Pela primeira vez, a toxina cereulide, que está na origem da actual onda de recolhas de leite infantil, foi detectada num bebé francês, numa altura em que as famílias acusam o Estado de minimizar os riscos através de uma monitorização insuficiente.
A França recebeu “um primeiro resultado de análise de fezes positivo para a toxina cereulide”, anunciou o Ministério da Saúde na sexta-feira, confirmando informações da Rádio França.
Esta é a primeira vez para um bebê francês depois de dois meses de dúvidas e questões de saúde em torno do caso da fórmula infantil.
Isto começou com o recall pela Nestlé de dezenas de lotes em cerca de sessenta países devido à presença potencial de cereulide, uma toxina que pode causar vómitos perigosos num recém-nascido.
Depois, cresceu com uma cascata de recalls semelhantes por parte de fabricantes como Danone ou Lactalis, mas também de participantes menores neste mercado em crescimento. Ponto comum, ingrediente fornecido pelo mesmo subcontratado chinês.

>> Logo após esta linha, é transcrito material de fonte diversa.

(** * EduNex chatbot: the provider routes and their clients

    A shallow embedding of the TypeScript units of the repository

    - the Gemini route handler      ([listModels],
      [pickGenerateContentModel], [POST_gemini]),
    - the client dispatcher         ([aiReply]),
    - the direct Groq client        ([groqReply]),

    over a small model of the JavaScript values they manipulate.  The
    unit of the Groq route is not embedded: its line 86 reads
    [json?.choices? .[0]?.message?.content], where [? .] is not the
    optional-chaining token, so the unit does not parse and exports no
    handler.  The
    handlers are [async] functions that perform [fetch] calls and may
    throw: they are embedded in a reader/state/exception monad whose state
    is the log of outbound calls. *)

From Stdlib Require Import String Ascii List NArith ZArith Bool Lia Decimal DecimalString.
Import ListNotations.
Open Scope string_scope.
Set Warnings "-register-all".

(** ** The host: numbers *)

(** JavaScript numbers are IEEE doubles.  The routes never compute with the
    numbers found in upstream JSON; they only test them for truthiness and
    interpolate them into strings, so the type is kept abstract. *)
Class Numbers := {
  number : Type;
  (** [Boolean(n)]: false for [0], [-0] and [NaN]. *)
  Number_truthy : number -> bool;
  (** [String(n)]. *)
  Number_toString : number -> string;
  (** The double denoted by a decimal literal of the source text. *)
  Number_of_decimal : Decimal.decimal -> number
}.

(** ** JavaScript values *)

(** The values reachable from [JSON.parse], plus [undefined], which property
    access produces.  An object is the list of its own properties; a lookup
    takes the first binding of a key. *)
Inductive value `{Numbers} : Type :=
| VUndefined
| VNull
| VBool (b : bool)
| VNum (n : number)
| VStr (s : string)
| VArr (items : list value)
| VObj (props : list (string * value)).

(** The rest of the host: the JSON built-ins and the URI encoder. *)
Class Host `{Numbers} := {
  (** [JSON.parse]; [None] when it throws a [SyntaxError]. *)
  JSON_parse : string -> option value;
  (** [JSON.stringify], applied by the routes to parsed values and to
      object literals only. *)
  JSON_stringify : value -> string;
  encodeURIComponent : string -> string
}.

(** ** Errors and results *)

Record exn := Exn { exn_name : string; exn_message : string }.

Definition Error (msg : string) : exn := Exn "Error" msg.
Definition TypeError (msg : string) : exn := Exn "TypeError" msg.

Inductive result (A : Type) : Type :=
| Ok (a : A)
| Throw (e : exn).
Arguments Ok {A} a.
Arguments Throw {A} e.

(** [Error.prototype.toString]. *)
Definition exn_toString (e : exn) : string :=
  if exn_message e =? "" then exn_name e
  else if exn_name e =? "" then exn_message e
  else exn_name e ++ ": " ++ exn_message e.

Section Values.
Context `{HN : Numbers}.

(** [Boolean(v)], the test behind [!v], [v || w] and [if (v)]. *)
Definition truthy (v : value) : bool :=
  match v with
  | VUndefined | VNull => false
  | VBool b => b
  | VNum n => Number_truthy n
  | VStr s => negb (s =? "")
  | VArr _ | VObj _ => true
  end.

(** [v || w]. *)
Definition js_or (v w : value) : value := if truthy v then v else w.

Foram notificadas três mortes entre bebés que consumiram leite alvo dos recalls em França, o único país europeu neste caso, bem como cerca de dez hospitalizações. Mas nenhuma ligação de causa e efeito ainda foi identificada.
Neste contexto, o anúncio de sexta-feira dá uma pista a favor do envenenamento, ainda que o Ministério da Saúde continue na sua linha, garantindo que é muito cedo para evocar uma ligação e, portanto, as primeiras consequências sanitárias comprovadas desta onda de recalls.
O ministério não divulga detalhes do caso. Segundo a Rádio França, trata-se de um bebé hospitalizado durante a noite no início de fevereiro em Montpellier e que consumiu leite Gallia (Danone).
A presença de cereulide “é suscetível de explicar os sintomas observados”, reconhece o ministério, mas a “atribuibilidade” só pode ser estabelecida pelos “cuidadores que cuidaram da criança” em articulação com os “especialistas em toxicologia mobilizados no âmbito das investigações”.
Esta evolução surge num momento em que várias famílias acusam diretamente o Estado de aplicar uma política de vigilância que minimiza a realidade das consequências para a saúde.
– Casos na Bélgica –
As associações, que iniciaram diversas ações judiciais contra o Estado e os fabricantes, apontam, em particular, recolhas demasiado tardias, com responsabilidade excessiva deixada aos fabricantes e capacidades de análise insuficientes, tendo a França tido que delegar a investigação do cereulide à Bélgica. Já foi possível reportar em meados de fevereiro a presença da toxina em oito bebês que consumiram leite recolhido, todos apresentando apenas sintomas “leves”.
A França esperou várias semanas antes de enviar aos cuidadores e hospitais critérios que justificassem um alerta, sendo este último bastante amplo e pouco distinto da gastroenterite.
“Podemos dizer que estamos a minimizar o censo de casos para que haja menos vítimas registadas”, afirma Nathalie Goutaland, advogada do coletivo Intox’Alim, que reúne várias famílias.
Me Goutaland, que esta semana remeteu o assunto ao Conselho de Estado, avança a possibilidade de um “conflito de interesses” por parte do Estado face ao risco de ser confrontado com as suas responsabilidades.
“Há, de facto, uma minimização”, para Quentin Guillemain, presidente da associação APS-Enfants, nascida do caso Lactalis já envolvendo o leite infantil em 2017. Acredita que, a longo prazo, “o Estado será provavelmente condenado por falha culposa”.
O Ministério da Saúde, por sua vez, defende a ideia de não ter procurado fazer um inventário exaustivo das intoxicações, mas de ter focado nos casos potencialmente mais graves.
O desafio é antes “permitir que as autoridades prestem especial atenção às situações mais sensíveis”, explica à AFP.
Desde o início da crise, as autoridades de saúde também garantiram várias vezes que a realização de análises não é crucial para os médicos, uma vez que um bebé será tratado da mesma forma, quer sofra de intoxicação por cereulide ou de gastroenterite grave.
“É irrelevante que a deteção da cereulide não tenha impacto nos cuidados”, responde Me Goutaland, acreditando que está em causa um “direito de acesso à prova” para as famílias.